Paul Goldmann an Arthur Schnitzler, 13. 12. [1901]

Berlin, 13. Dezember.

Mein lieber Freund,

Das Verhalten des Volkstheaters isskandalös, und Dein Brief ist unter diesen Umständen nur der Ausdruck legitimer Entrüstung. Ob es aber klug war, die Beziehungen ganz abzulehnen, kann ich von hier aus nicht beurtheilen. Dazu bedarf ich Deiner mündlichen Aufklärungen. Herr Bahr scheint da wieder eine feine Rolle gespielt zu haben. Wie aber wird die Zukunft sein? Wenn Du in Wien kein Theater mehr hast, wirst Du, so denke ich mir, nach Berlin übersiedeln. Hier wirst Du die Stellung finden, die man Dir in Wien versagt. Und |auch Deine Weiterentwickelung könnte nur günstig beeinflußt werden, wenn Du die engen Wiener Verhältnisse verließest und in die große Welt hinauszögest.
Die Karte, die wir Dir sandten, war in der That bei Dr. Friedmann geschrieben.
Warum führt der Akademisch-Literarische Verein, der sich in Wien begründet hat, nicht den »Schleier der Beatrice« auf?
Ich hoffe um Weihnachten herum etwa 14 Tage in Frankfurt bleiben zu können bis zur Wiedereröffnung des Reichstags (8. Jänner).
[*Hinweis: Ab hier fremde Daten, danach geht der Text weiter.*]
(** The stack of the new process is not part of the caller's space. *)
Lemma space_beside_stack ks m m1 pgdir sz l :
  sz <= KERNBASE -> page_ok kend ks -> user_space kend m pgdir sz (ks :: l) -> only (fun q => q = ks) m m1 ->
  user_space kend m1 pgdir sz l /\ same_space pgdir sz m m1.
Proof.
  intros Hsz Hks U Ho. pose proof (us_pt _ _ _ _ _ U) as Pt.
  destruct (space_kept kend (fun q => q = ks) m m1 pgdir sz (ks :: l) l Hsz U Ho) as (U' & S & _); [by exists [ks]|by intros q ->|..|done].
  - intros q [->|(e & He & Hpe & <-)] E; [destruct (pt_dir_free _ _ _ _ Pt); set_solver|].
    destruct (pt_tab _ _ _ _ Pt e He Hpe) as (_ & _ & []). set_solver.
  - intros va Hva E. destruct (us_frame _ _ _ _ _ U va Hva) as [_ []]. set_solver.
Qed.

(** The stores of the trap frame. *)
Lemma frame_stores ks m tfp : only (fun q => q = ks) m
  (store32 (memmove m (ks + KSTACKSIZE - SIZEOF_TF) tfp SIZEOF_TF) (ks + KSTACKSIZE - SIZEOF_TF + TF_EAX) 0).
Proof.
  intros x Hx. specialize (Hx ks eq_refl). unfold in_page, KSTACKSIZE, SIZEOF_TF, TF_EAX in *.
  rewrite load8_store32. zif; [lia|]. rewrite load8_memmove by lia. by zif; [lia|].
Qed.

(** The part of fork() that builds the child: what it has done when the
    descriptors are next. *)
Lemma fork_start s me np p l : kdata_ok kdata -> can_fork s me np p l ->
  exists s' ks d, fork kend kdata tr fr s = fork_end np p (k_nextpid s) s' /\
    held (k_thr s') = [] /\ k_cur s' = k_cur s /\ k_fs s' = k_fs s /\ k_files s' = k_files s /\
    k_procs s' = alter (fun q => with_parent (Some me) (with_vm (p_sz p) d
      (with_kstack ks (ks + KSTACKSIZE - SIZEOF_TF) (ks + KSTACKSIZE - SIZEOF_TF - 4 - SIZEOF_CONTEXT)
      (with_pid (k_nextpid s) (with_state EMBRYO q))))) np (k_procs s) /\
    page_ok kend ks /\ ks ∈ l /\ only (fun q => q ∈ l) (kmemory (k_mem s)) (kmemory (k_mem s')) /\
    child_frame (kmemory (k_mem s')) (p_tf p) (ks + KSTACKSIZE - SIZEOF_TF) /\
    same_image (p_pgdir p) d (p_sz p) (kmemory (k_mem s)) (kmemory (k_mem s')) l.
Proof.
  intros Hk [Hh Hc Hp Hr Hi Hf U Hsz Hroom (Hst & Hnst & Htf) Hfl Hcwd].
  destruct l as [|ks l]; [cbn in Hroom; zlia|]. cbn [length] in Hroom.
  destruct (unused_not_running s me np p Hp Hr Hi) as (Hne & q0 & Hq0).
  destruct (allocproc_runs s np ks l Hh Hi Hf) as (s1 & E1 & C1 & F1 & L1 & H1 & Hf1 & Hks & Hn & O1 & P1).
  destruct (space_beside_stack ks _ _ _ _ l (proj2 Hsz) Hks U O1) as [U1 S1].
  assert (Hp1 : k_procs s1 !! me = Some p) by (by rewrite P1, !list_lookup_alter_ne).
  assert (Hq1 : exists q1, k_procs s1 !! np = Some q1 /\ p_tf q1 = ks + KSTACKSIZE - SIZEOF_TF /\ p_pid q1 = k_nextpid s).
  { rewrite P1, !list_lookup_alter_eq, Hq0. eexists. split; [reflexivity|]. done. }
  destruct Hq1 as (q1 & Hq1 & Tq1 & Iq1).
  destruct (copyuvm_correct kend kdata (p_pgdir p) (p_sz p) (enter k_mem s1) l Hk Hsz)
    as (d & sub & l' & E2 & Hd & Pt & Ho & _ & _ & Ht & Oc & _ & I & _).
  { exact U1. }
  { exact Hf1. }
  { cbn. rewrite H1. apply not_elem_of_nil. }
  { lia. }
  unfold fork. rewrite (bind_Ok _ _ _ _ _ E1).
  assert (Ecur : cur s1 = Ok me s1) by (unfold cur; by rewrite C1, Hc). rewrite (bind_Ok _ _ _ _ _ Ecur).
  assert (Eget : get_proc me s1 = Ok p s1) by (unfold get_proc; by rewrite Hp1). rewrite (bind_Ok _ _ _ _ _ Eget).
  rewrite (bind_Ok _ _ _ _ _ (in_mem_ok _ _ _ _ E2 Ht)). rewrite (bind_Ok (upd_proc _ _) _ _ _ _ eq_refl).
  destruct (Z.eqb_spec d 0); [done|]. rewrite (bind_Ok (upd_proc _ _) _ _ _ _ eq_refl).
  set (s2 := set_procs _ (set_procs _ _)).
  assert (Hq2 : exists q2, get_proc np s2 = Ok q2 s2 /\ p_tf q2 = ks + KSTACKSIZE - SIZEOF_TF /\ p_pid q2 = k_nextpid s).
  { unfold get_proc. cbn. rewrite !list_lookup_alter_eq, Hq1. eexists. split; [reflexivity|]. done. }
  destruct Hq2 as (q2 & Eq2 & Tq2 & Iq2). rewrite (bind_Ok _ _ _ _ _ Eq2), Tq2, Iq2.
  unfold kmemmove, kstore32, wr32, memmove_k. rewrite !(bind_Ok _ _ _ _ _ (in_mem_store _ _)).
  eexists _, ks, d. split; [reflexivity|]. cbn -[store32 memmove]. rewrite P1, !alter_twice. split_and!; [done..|set_solver| | |].
  - eapply (only_trans _ (fun q => q = ks)); [|apply frame_stores|intros q ->; set_solver].
    eapply (only_trans _ (fun q => q ∈ l)); [|exact Oc|set_solver]. intros x Hx. apply O1. intros q ->. apply Hx. set_solver.
  - apply copied_frame. assert (Hns : p_kstack p <> ks) by set_solver.
    pose proof (page_ok_disjoint kend _ _ Hst Hks Hns). unfold SIZEOF_TF, KSTACKSIZE in *. lia.
  - eapply (same_space_user _ _ _ _ _ _ (ks :: l) l); [lia|by exists [ks]|exact S1|].
    eapply (image_kept ks); [lia|done|done|apply Hf1|exact Pt|exact Ho|apply frame_stores|exact I].
Qed.

Lemma fork_runs s me np p l : kdata_ok kdata -> can_fork s me np p l ->
  exists s' q, fork kend kdata tr fr s = Ok (k_nextpid s) s' /\ child_of s s' me np p q /\
    same_image (p_pgdir p) (p_pgdir q) (p_sz p) (kmemory (k_mem s)) (kmemory (k_mem s')) l /\
    child_frame (kmemory (k_mem s')) (p_tf p) (p_tf q) /\
    (forall x, in_page (p_kstack p) x -> load8 (kmemory (k_mem s')) x = load8 (kmemory (k_mem s)) x) /\
    page_ok kend (p_kstack q) /\ p_tf q + SIZEOF_TF = p_kstack q + KSTACKSIZE.
Proof.
  intros Hk [Hh Hc Hp Hr Hi Hf U Hsz Hroom (Hst & Hnst & Htf) Hfl Hcwd].
  pose proof (mkCanFork s me np p l Hh Hc Hp Hr Hi Hf U Hsz Hroom (conj Hst (conj Hnst Htf)) Hfl Hcwd) as CF.
  destruct (unused_not_running s me np p Hp Hr Hi) as (Hne & q0 & Hq0).
  destruct (fork_start s me np p l Hk CF) as (s1 & ks & d & E & H1 & C1 & F1 & L1 & P1 & Hks & Hin & O1 & Fr & I).
  destruct (fork_end_ok np p (k_nextpid s) s1 H1) as (s' & E' & M' & C' & P').
  { intros f Hf'. unfold open_file. rewrite L1. by apply Hfl. }
  { by rewrite F1. }
  rewrite P1, alter_twice in P'.
  assert (Hq : exists q, k_procs s' !! np = Some q /\ q = finished p (with_parent (Some me) (with_vm (p_sz p) d
      (with_kstack ks (ks + KSTACKSIZE - SIZEOF_TF) (ks + KSTACKSIZE - SIZEOF_TF - 4 - SIZEOF_CONTEXT)
      (with_pid (k_nextpid s) (with_state EMBRYO q0)))))).
  { rewrite P', list_lookup_alter_eq, Hq0. by eexists. }
  destruct Hq as (q & Hq & Eq). exists s', q. rewrite E, E', M'. split; [done|]. split.
  { split; try done; subst q; try done; [by rewrite C', C1|by rewrite P', list_lookup_alter_ne|by exists q0]. }
  subst q. cbn -[KSTACKSIZE SIZEOF_TF]. split_and!; [done|done| |done|lia].
  intros x Hx. apply O1. intros q Hql Hqx. destruct Hf as (_ & _ & Hok). rewrite Forall_forall in Hok.
  assert (Hns : p_kstack p <> q) by (intros Es; by rewrite Es in Hnst). pose proof (page_ok_disjoint kend _ _ Hst (Hok q Hql) Hns). unfold in_page in *. lia.
Qed.

(** C5: fork() returns twice.  With a free slot and memory to spare, fork()
    returns the next process number in the parent, which goes on as it was,
    and leaves a runnable child: its address space is a copy of the parent's,
    page by page, on frames of its own; and whatever registers [u] the parent
    had when it trapped into the kernel, trapret takes the child to user mode
    with the same registers, stack pointer and next instruction, and with 0 as
    the value of fork(). *)
Theorem fork_returns_twice s me np p l : kdata_ok kdata -> can_fork s me np p l ->
  exists s' q, fork kend kdata tr fr s = Ok (k_nextpid s) s' /\ child_of s s' me np p q /\
    same_image (p_pgdir p) (p_pgdir q) (p_sz p) (kmemory (k_mem s)) (kmemory (k_mem s')) l /\
    forall u oesp n err c, user u = true -> (forall r, half (sr u r)) ->
      cells (kmemory (k_mem s)) (p_tf p) (frame_cells u oesp n err) ->
      gr c ESP = p_tf q -> level (sr c CS) = 0 -> cm c = kmemory (k_mem s') ->
      let c' := Asm.trapret c in
      gr c' EAX = 0 /\ (forall r, r <> EAX -> gr c' r = gr u r) /\ (forall r, sr c' r = sr u r) /\
      eip c' = eip u /\ eflags c' = eflags u.
Proof.
  intros Hk CF. pose proof (cf_stack _ _ _ _ _ CF) as (_ & _ & Htf).
  destruct (fork_runs s me np p l Hk CF) as (s' & q & E & C & I & Fr & Hx & (Hks & _ & _ & Hph) & Hq).
  exists s', q. split_and!; [done..|]. intros u oesp n err c Hu Hs Hc Hesp Hlev Hm. cbv zeta.
  assert (Hc' : cells (kmemory (k_mem s')) (p_tf p) (frame_cells u oesp n err)).
  { eapply cells_move, Hc. intros k Hr. apply Hx. unfold frame_cells in Hr. rewrite Hu in Hr. cbn in Hr.
    unfold in_page, SIZEOF_TF, KSTACKSIZE in *. lia. }
  pose proof (child_cells _ _ _ u oesp n err Fr Hu Hc') as Hcc. rewrite <- Hm in Hcc.
  assert (Hb : 0 <= p_tf q /\ p_tf q + 76 < 4294967296).
  { unfold SIZEOF_TF, KSTACKSIZE, v2p, KERNBASE, PHYSTOP in *. zlia. }
  destruct (trapret_restores c (p_tf q) (set_gr EAX 0 u) oesp n err) as (Rg & Rs & Ri & Rf & _); [by split|done|done|lia|lia| |].
  { intros Hu'. change (user u = false) in Hu'. congruence. }
  split_and!; [by rewrite Rg| |done|done|done]. intros r Hr. rewrite Rg. cbn [gr set_gr]. by rewrite decide_False.
Qed.
End fork.

(** ** A process that can fork *)

Module ForkDemo.
Definition base : mem := UvmDemo.m1.
Definition free : list Z := (fun i => UvmDemo.page (4 + Z.of_nat i)) <$> seq 0 76.
Definition kend0 : Z := UvmDemo.kend.

(** The pages of [l] linked to a free list. *)
Fixpoint link (l : list Z) (m : mem) : mem :=
  match l with
  | [] => m
  | p :: l => store32 (link l m) p (hd 0 l)
  end.

Lemma link_only l m : only (fun q => q ∈ l) m (link l m).
Proof.
  induction l as [|p l IH]; [done|]. cbn [link]. eapply (only_trans _ (fun q => q = p)).
  - intros x Hx. apply IH. intros q Hq. apply Hx. set_solver.
  - apply (only_store32 _ _ p); unfold in_page; [done|lia|lia].
  - intros q ->. set_solver.
Qed.

Lemma link_chain l m : NoDup l -> Forall (page_ok kend0) l -> chain (link l m) (hd 0 l) l.
Proof.
  induction l as [|p l IH]; [done|]. intros [Hn Hnd]%NoDup_cons [Hp Hok]%Forall_cons. cbn [link chain hd].
  split; [done|]. split; [destruct Hp; lia|]. rewrite load32_store32.
  assert (Eh : u32 (hd 0 l) = hd 0 l) by (destruct l; [done|]; apply Forall_cons in Hok as [(? & _) _]; apply u32_small; cbn; lia).
  rewrite Eh. eapply chain_frame, IH; [|done|done]. intros a Ha. rewrite Forall_forall in Hok.
  assert (Hne : a <> p) by (intros ->; done). pose proof (page_ok_disjoint kend0 a p (Hok a Ha) Hp Hne).
  apply load32_store32_other. lia.
Qed.

Lemma free_pages_ok : Forall (page_ok kend0) free.
Proof.
  apply Forall_forall. intros q (i & -> & Hi)%list_elem_of_fmap. apply elem_of_seq in Hi.
  unfold page_ok, kend0, UvmDemo.kend, UvmDemo.page, UvmDemo.D, v2p, KERNBASE, PHYSTOP. zlia.
Qed.

Definition memory : kstate := mkK (link free base) true (hd 0 free) 0 (mkThread [] []).

Lemma memory_free : free_list kend0 memory free.
Proof.
  assert (Hnd : NoDup free) by (apply (bool_decide_unpack _); vm_compute; done).
  split; [|split; [done|apply free_pages_ok]]. apply link_chain; [done|apply free_pages_ok].
Qed.

Lemma not_free i : 0 <= i < 4 -> UvmDemo.page i ∉ free.
Proof. intros Hi (j & E & _)%list_elem_of_fmap. unfold UvmDemo.page in E. lia. Qed.

Lemma base_space : user_space kend0 base UvmDemo.D 4096 free.
Proof.
  split.
  - apply UvmDemo.m1_pt; [by apply not_free|]. by apply (not_free 0).
  - intros va Hva. rewrite UvmDemo.m1_pte by done. by apply user_entry_spec with kend0, UvmDemo.page_demo_ok.
  - intros va Hva. unfold frame. rewrite UvmDemo.m1_pte by done.
    destruct (user_entry_spec kend0 (UvmDemo.page 2)) as (_ & _ & ->); [by apply UvmDemo.page_demo_ok|].
    split; [by apply UvmDemo.page_demo_ok|by apply not_free].
Qed.

Lemma memory_space : user_space kend0 (kmemory memory) UvmDemo.D 4096 free.
Proof.
  destruct (space_kept kend0 _ base (kmemory memory) UvmDemo.D 4096 free free ltac:(unfold KERNBASE; lia) base_space (link_only _ _))
    as (U & _); [done|..|exact U].
  - intros q Hq. pose proof free_pages_ok as Hok. rewrite Forall_forall in Hok. auto.
  - intros q Hq Hf. destruct (UvmDemo.m1_owned q Hq) as [->| ->]; [by apply (not_free 0) in Hf|by apply not_free in Hf].
  - intros va Hva Hf. by apply (us_frame _ _ _ _ _ base_space va Hva) in Hf.
Qed.

Definition parent : proc :=
  mkProc 4096 UvmDemo.D (UvmDemo.page 3) RUNNING 1 None (UvmDemo.page 3 + 4020) 0 None false (repeat None 16) (Some 0%nat) (repeat 0 16) 0.
Definition root : inode := mkInode 1 1 1 false true 1 0 0 1 48 (6 :: replicate 12 0).
Definition machine : kernel :=
  set_nextpid 2 (set_procs [parent; Blank.unused0]
    (set_kfs (set_icache [root] (k_fs Blank.kernel0)) (set_kmem memory Blank.kernel0))).

Lemma machine_can_fork : can_fork kend0 machine 0 1 parent free.
Proof.
  split; try done.
  - exact memory_free.
  - exact memory_space.
  - split; [by apply UvmDemo.page_demo_ok|]. split; [by apply not_free|done].
  - intros f Hf. cbn in Hf. set_solver.
  - exists 0%nat. split; [done|]. cbn. lia.
Qed.

Lemma fork_returns_twice_witness :
  exists s' q, fork kend0 (KERNLINK + 4096) 0 0 machine = Ok 2 s' /\ child_of machine s' 0 1 parent q /\
    same_image UvmDemo.D (p_pgdir q) 4096 (kmemory memory) (kmemory (k_mem s')) free.
Proof.
  destruct (fork_returns_twice kend0 (KERNLINK + 4096) 0 0 machine 0 1 parent free) as (s' & q & E & C & I & _).
  - unfold kdata_ok, KERNLINK, p2v, KERNBASE, EXTMEM, PHYSTOP. zlia.
  - exact machine_can_fork.
  - exists s', q. split; [exact E|]. split; [exact C|exact I].
Defined.
End ForkDemo.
Ich bin |unbeschreiblich heruntergearbeitet und bedarf der Ruhe und Erholung. Daß Deine Première in meine kurze Ferienzeit fällt, ist ein Zusammentreffen, das sich ausnimmt, als sei diese Anordnung von einer feindseligen Hand getroffen worden. Ich werde von Dir nicht verlangen, daß Du meinetwegen Deine Première verschiebst. Aber mit Rücksicht auf das Referat in der N. Fr. Pr.×, das doch von großer Wichtigkeit sein wird, könntest Du schon eine Verschiebung um ein paar Tage vornehmen, unter igend einem Vorwande. Ich werde sehen, ob ich hier einen anständigen und verläßlichen |Vertreter finden kann. Wenn nicht, so werde ich meinen Urlaub abkürzen und zur Première zurückkommen.
Viele herzliche Grüße Dir und den Mädeln!